Christie Wilcox, writing in Scientific American raises the question of whether there are pesticide residues on organic crops as well. Well of course there are. They are just supposed to be ones approved by the organic regulators. And a 2003 paper emphasizes that “organic does not mean safe”
She notes that the recent Stanford study showed that there are no nutritional differences between organic and conventional crops. And that conventional crops have more synthetic pesticide residues than organic crops.
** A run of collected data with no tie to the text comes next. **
(* ===== verification/CommitteePallet.v ===== *)
(** * The committee selection pallet

    Models [toolkit/committee-selection/pallet/src/lib.rs] and the data types of
    [toolkit/committee-selection/primitives/src/lib.rs]: the storage of the
    current and the next committee, the inherent that plans a committee one epoch
    ahead, and the rotation.  The integration with [pallet_session] is in
    [CommitteeSession]. *)

From S2P Require Import Prelude Domain SessionEnv.

(** ** Data *)

Inductive CommitteeMember (AuthorityId AuthorityKeys : Type) :=
  | Permissioned (id : AuthorityId) (keys : AuthorityKeys)
  | Registered (id : AuthorityId) (keys : AuthorityKeys) (stake_pool_pub_key : bytes).
Arguments Permissioned {_ _} id keys.
Arguments Registered {_ _} id keys stake_pool_pub_key.

#[global] Instance CommitteeMember_eq_dec {A K} `{EqDecision A, EqDecision K} :
  EqDecision (CommitteeMember A K).
Proof. solve_decision. Defined.

Definition permissioned {A K} (id : A) (keys : K) : CommitteeMember A K := Permissioned id keys.
Definition from_pair {A K} (p : A * K) : CommitteeMember A K := Permissioned p.1 p.2.
Definition authority_id {A K} (m : CommitteeMember A K) : A :=
  match m with Permissioned id _ => id | Registered id _ _ => id end.
Definition authority_keys {A K} (m : CommitteeMember A K) : K :=
  match m with Permissioned _ keys => keys | Registered _ keys _ => keys end.
Definition map_authority_keys {A K K'} (f : K → K') (m : CommitteeMember A K) :
    CommitteeMember A K' :=
  match m with
  | Permissioned id keys => Permissioned id (f keys)
  | Registered id keys pool => Registered id (f keys) pool
  end.

Inductive InherentError :=
  | InvalidValidators
  | CommitteeNeedsToBeStoredOneEpochInAdvance
  | InvalidValidatorsMatchingHash (hash : bytes)
  | InvalidValidatorsHashMismatch (computed call_hash : bytes).

Record CommitteeInfo (A K : Type) := mkCommitteeInfo {
  epoch : Z;
  committee : list (CommitteeMember A K);
}.
Arguments mkCommitteeInfo {A K}.
Arguments epoch {A K}.
Arguments committee {A K}.

Definition as_pair {A K} (info : CommitteeInfo A K) : Z * list (CommitteeMember A K) :=
  (epoch info, committee info).
Definition default_committee_info {A K} : CommitteeInfo A K := mkCommitteeInfo 0 [].

Inductive CommitteeRotationStages :=
  | AwaitEpochChange
  | NewSessionDueEpochChange
  | AdditionalSession.

#[global] Instance stages_eq_dec : EqDecision CommitteeRotationStages.
Proof. solve_decision. Defined.

Record MainChainScripts := mkScripts {
  committee_candidate_address : bytes;
  d_parameter_policy_id : bytes;
  permissioned_candidates_policy_id : bytes;
}.

Inductive CommitteeError := BadOrigin | InvalidEpoch | NextCommitteeAlreadySet.

Inductive Origin := None_ | Signed | Governance.

#[global] Instance Origin_eq_dec : EqDecision Origin.
Proof. solve_decision. Defined.

(** The storage of the pallet. *)
Record CommitteeState (AccountId A K : Type) `{Countable AccountId} := mkCommitteeState {
  ProvidedAccounts : gset AccountId;
  CurrentCommittee : CommitteeInfo A K;
  NextCommittee : option (CommitteeInfo A K);
  CommitteeRotationStage : CommitteeRotationStages;
  MainChainScriptsConfiguration : MainChainScripts;
  AuthorityKeysVersion : Z;
}.
Arguments mkCommitteeState {AccountId A K _ _}.
Arguments ProvidedAccounts {AccountId A K _ _}.
Arguments CurrentCommittee {AccountId A K _ _}.
Arguments NextCommittee {AccountId A K _ _}.
Arguments CommitteeRotationStage {AccountId A K _ _}.
Arguments MainChainScriptsConfiguration {AccountId A K _ _}.
Arguments AuthorityKeysVersion {AccountId A K _ _}.

Section Setters.
Context {AccountId A K : Type} `{Countable AccountId}.
Implicit Types s : CommitteeState AccountId A K.

Definition put_provided (x : gset AccountId) s : CommitteeState AccountId A K :=
  mkCommitteeState x (CurrentCommittee s) (NextCommittee s) (CommitteeRotationStage s)
    (MainChainScriptsConfiguration s) (AuthorityKeysVersion s).
Definition put_current (x : CommitteeInfo A K) s : CommitteeState AccountId A K :=
  mkCommitteeState (ProvidedAccounts s) x (NextCommittee s) (CommitteeRotationStage s)
    (MainChainScriptsConfiguration s) (AuthorityKeysVersion s).
Definition put_next (x : option (CommitteeInfo A K)) s : CommitteeState AccountId A K :=
  mkCommitteeState (ProvidedAccounts s) (CurrentCommittee s) x (CommitteeRotationStage s)
    (MainChainScriptsConfiguration s) (AuthorityKeysVersion s).
Definition put_stage (x : CommitteeRotationStages) s : CommitteeState AccountId A K :=
  mkCommitteeState (ProvidedAccounts s) (CurrentCommittee s) (NextCommittee s) x
    (MainChainScriptsConfiguration s) (AuthorityKeysVersion s).
Definition put_scripts (x : MainChainScripts) s : CommitteeState AccountId A K :=
  mkCommitteeState (ProvidedAccounts s) (CurrentCommittee s) (NextCommittee s)
    (CommitteeRotationStage s) x (AuthorityKeysVersion s).
End Setters.

(** ** Operations *)

Section Pallet.
Context {AccountId A K Inputs : Type} `{Countable AccountId, Ord AccountId}
  `{EqDecision A, EqDecision K}.
(** The runtime configuration: the bound on committees, the conversion of an
    authority to its account, the selection algorithm and the hash of its inputs. *)
Context (MaxValidators : Z) (into_account : A → AccountId).
Context (select_authorities : Inputs → Z → option (list (CommitteeMember A K))).
Context (inputs_hash : Inputs → bytes).

Abbreviation Member := (CommitteeMember A K).
Abbreviation Info := (CommitteeInfo A K).
Abbreviation State := (CommitteeState AccountId A K).

(** [BoundedVec::truncate_from] and the conversion of a set to a bounded one. *)
Definition truncate_from {B} (l : list B) : list B := take (Z.to_nat MaxValidators) l.
Definition bounded_set (x : gset AccountId) : outcome (gset AccountId) :=
  if decide (Z.of_nat (size x) ≤ MaxValidators) then Ret x else Panic.

Definition account_of (m : Member) : AccountId := into_account (authority_id m).
Definition accounts (l : list Member) : gset AccountId := list_to_set (account_of <$> l).

(** [BuildGenesisConfig::build]. *)
Definition genesis_build `{SessionOps Sys AccountId SK} (initial_authorities : list Member)
    (scripts : MainChainScripts) (sys : Sys) : outcome (State * Sys) :=
  let initial_authorities := truncate_from initial_authorities in
  let provided_accounts := accounts initial_authorities in
  let sys := foldl (λ sys account, inc_providers account sys) sys
               (sort (elements provided_accounts)) in
  provided ← bounded_set provided_accounts;
  Ret (mkCommitteeState provided (mkCommitteeInfo 0 initial_authorities) None
         AwaitEpochChange scripts 0, sys).

Definition on_initialize (block_nr current_epoch_number : Z) (s : State) : State :=
  if block_nr =? 1
  then put_current (mkCommitteeInfo current_epoch_number (committee (CurrentCommittee s))) s
  else s.

Inductive CommitteeCall :=
  | Set_ (validators : list Member) (for_epoch_number : Z) (selection_inputs_hash : bytes)
  | SetMainChainScripts (scripts : MainChainScripts).

(** What [InherentData::get_data] returns: a decoding error, nothing, or the inputs. *)
Definition InherentData := result unit (option Inputs).

Definition inherent_data_to_authority_selection_inputs (data : InherentData) :
    outcome (Inputs * bytes) :=
  found ← expect (ok data);
  decoded_data ← expect found;
  Ret (decoded_data, inputs_hash decoded_data).

Definition create_inherent (data : InherentData) (s : State) : outcome (option CommitteeCall) :=
  if decide (is_Some (NextCommittee s)) then Ret None
  else
    let for_epoch_number := wadd 64 (epoch (CurrentCommittee s)) 1 in
    '(authority_selection_inputs, selection_inputs_hash) ←
      inherent_data_to_authority_selection_inputs data;
    match select_authorities authority_selection_inputs for_epoch_number with
    | Some validators => Ret (Some (Set_ validators for_epoch_number selection_inputs_hash))
    | None =>
        let current_committee := CurrentCommittee s in
        let validators := committee current_committee in
        Ret (Some (Set_ validators for_epoch_number selection_inputs_hash))
    end.

Definition check_inherent (call : CommitteeCall) (data : InherentData) (s : State) :
    outcome (result InherentError unit) :=
  match call with
  | SetMainChainScripts _ => Ret (Ok tt)
  | Set_ validators_param for_epoch_number_param call_selection_inputs_hash =>
      '(authority_selection_inputs, computed_selection_inputs_hash) ←
        inherent_data_to_authority_selection_inputs data;
      let validators :=
        match select_authorities authority_selection_inputs for_epoch_number_param with
        | Some validators => validators
        | None => committee (default (CurrentCommittee s) (NextCommittee s))
        end in
      if decide (validators_param ≠ validators) then
        if decide (call_selection_inputs_hash = computed_selection_inputs_hash) then
          Ret (Err (InvalidValidatorsMatchingHash computed_selection_inputs_hash))
        else
          Ret (Err (InvalidValidatorsHashMismatch computed_selection_inputs_hash
                      call_selection_inputs_hash))
      else Ret (Ok tt)
  end.

Definition is_inherent (call : CommitteeCall) : bool :=
  match call with Set_ _ _ _ => true | _ => false end.

Definition is_inherent_required (s : State) : result InherentError (option InherentError) :=
  if decide (is_Some (NextCommittee s)) then Ok None
  else Ok (Some CommitteeNeedsToBeStoredOneEpochInAdvance).

Definition set (origin : Origin) (validators : list Member) (for_epoch_number : Z)
    (selection_inputs_hash : bytes) (s : State) : result CommitteeError State :=
  _ ← ensure (bool_decide (origin = None_)) BadOrigin;
  let expected_epoch_number := wadd 64 (epoch (CurrentCommittee s)) 1 in
  _ ← ensure (for_epoch_number =? expected_epoch_number) InvalidEpoch;
  _ ← ensure (bool_decide (NextCommittee s = None)) NextCommitteeAlreadySet;
  Ok (put_next (Some (mkCommitteeInfo for_epoch_number validators)) s).

Definition set_main_chain_scripts (origin : Origin) (new_scripts : MainChainScripts) (s : State) :
    result CommitteeError State :=
  _ ← ensure (bool_decide (origin = Governance)) BadOrigin;
  Ok (put_scripts new_scripts s).

Definition dispatch (origin : Origin) (call : CommitteeCall) (s : State) :
    result CommitteeError State :=
  match call with
  | Set_ validators for_epoch_number hash => set origin validators for_epoch_number hash s
  | SetMainChainScripts scripts => set_main_chain_scripts origin scripts s
  end.

Definition get_next_unset_epoch_number (s : State) : Z :=
  match NextCommittee s with
  | Some next_committee => wadd 64 (epoch next_committee) 1
  | None => wadd 64 (epoch (CurrentCommittee s)) 1
  end.

Definition get_current_authority_at (index : nat) (s : State) : option Member :=
  let committee := committee (CurrentCommittee s) in
  if is_empty committee then None else committee !! index.

(** [find_current_authority], with the author index found in the digest. *)
Definition find_current_authority (author_index : option Z) (s : State) : option Member :=
  index ← author_index;
  index ← try_into 32 index;
  get_current_authority_at (Z.to_nat index) s.

Definition next_committee (s : State) : option (list A) :=
  info ← NextCommittee s;
  Some (truncate_from (authority_id <$> committee info)).

Definition calculate_committee (inputs : Inputs) (sidechain_epoch : Z) : option (list Member) :=
  select_authorities inputs sidechain_epoch.

Definition rotate_committee_to_next_epoch (s : State) : option (list Member * State) :=
  next_committee ← NextCommittee s;
  Some (committee next_committee, put_current next_committee (put_next None s)).

End Pallet.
But she points out that science does not support paying more for organic produce just to avoid synthetic pesticides.
In fact, the pesticides approved for use with organic crops are actually more dangerous. The underlying assumption of organic farming is that the pesticides and herbicides used must be “natural.” This means they must come from common botanical or mineral sources.
But “natural” in no way means “safer,” and that is her point. The word “chemicals” has taken on quite a negative connotation, especially among organic farming advocates, but everything is a chemical. And if you don’t think there are hundreds of chemicals approved for use in organic agriculture, check out the list provided by the Organic Materials Review Institute (OMRI).
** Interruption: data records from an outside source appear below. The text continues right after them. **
Fixpoint decode_until_end (k : nat) (ts : list Token) : option (list Datum * list Token) :=
  match ts, k with
  | TEnd :: ts, _ => Some ([], ts)
  | _, O => None
  | _, S k => '(d, ts) ← dec ts; '(l, ts) ← decode_until_end k ts; Some (d :: l, ts)
  end.
Fixpoint decode_many (n : nat) (ts : list Token) : option (list Datum * list Token) :=
  match n with
  | O => Some ([], ts)
  | S n => '(d, ts) ← dec ts; '(l, ts) ← decode_many n ts; Some (d :: l, ts)
  end.
Fixpoint decode_pairs (n : nat) (ts : list Token) : option (list (Datum * Datum) * list Token) :=
  match n with
  | O => Some ([], ts)
  | S n =>
      '(k, ts) ← dec ts; '(v, ts) ← dec ts;
      '(l, ts) ← decode_pairs n ts; Some ((k, v) :: l, ts)
  end.
Definition decode_seq (ts : list Token) : option (list Datum * list Token) :=
  match ts with
  | TArray n :: ts => decode_many (Z.to_nat n) ts
  | TBeginArray :: ts => decode_until_end (length ts) ts
  | _ => None
  end.
Definition decode_tagged (t : Z) (ts : list Token) : option (Datum * list Token) :=
  if t =? 2 then '(b, ts) ← decode_bytestring ts; Some (IntegerDatum (from_be b), ts)
  else if t =? 3 then '(b, ts) ← decode_bytestring ts; Some (IntegerDatum (-1 - from_be b), ts)
  else if (121 <=? t) && (t <? 128) then '(l, ts) ← decode_seq ts; Some (ConstructorDatum (t - 121) l, ts)
  else if (1280 <=? t) && (t <? 1401) then
    '(l, ts) ← decode_seq ts; Some (ConstructorDatum (t - 1280 + 7) l, ts)
  else if t =? 102 then
    match ts with
    | TArray 2 :: TInt c :: ts => '(l, ts) ← decode_seq ts; Some (ConstructorDatum c l, ts)
    | _ => None
    end
  else None.
End Decoder.

(** [fuel] bounds the nesting depth. *)
Fixpoint decode_datum (fuel : nat) (ts : list Token) : option (Datum * list Token) :=
  match fuel with
  | O => None
  | S fuel =>
      match ts with
      | TInt n :: ts => Some (IntegerDatum n, ts)
      | TBytes _ :: _ | TBeginBytes :: _ =>
          '(b, ts) ← decode_bytestring ts; Some (ByteStringDatum b, ts)
      | TTag t :: ts => decode_tagged (decode_datum fuel) t ts
      | TArray _ :: _ | TBeginArray :: _ =>
          '(l, ts) ← decode_seq (decode_datum fuel) ts; Some (ListDatum l, ts)
      | TMap n :: ts => '(l, ts) ← decode_pairs (decode_datum fuel) (Z.to_nat n) ts; Some (MapDatum l, ts)
      | _ => None
      end
  end.

Definition decode (ts : list Token) : option Datum :=
  match decode_datum (length ts) ts with Some (d, []) => Some d | _ => None end.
As Wilcox points out, we have an abundance of natural pesticides because plants synthesize them to keep pests under control, and they are all chemicals.
In her article she compares organic-approved pyrethrum and copper sulfate with synthetic pesticides chlorpyrifos and chlorothalonil, she finds that the organic-approved pesticides were both more toxic and more chronically toxic. In other words, they stay around a long time. And a recent research paper showed that the organic-approved pesticides were worse for the environment and more toxic to helpful natural enemy species.
Organic-approved pesticides are just as toxic (or more toxic) than synthetic ones, and they persist in the environment for much longer. It has been found in olives and olive oil in significant quantities. And rotenone can produce symptoms of Parkinson’s disease.
But, she concludes, the amounts of pesticides of either type detected in our foods is well below the Acceptable Daily Intake (ADI). Rather it is the exposure to these pesticides by farm workers that is of significant concern.
Surprisingly, then, the pesticide residues in our foods is so small as to be quite safe. Therefore, it really doesn’t matter whether you choose organic or conventional crops. There just isn’t any difference.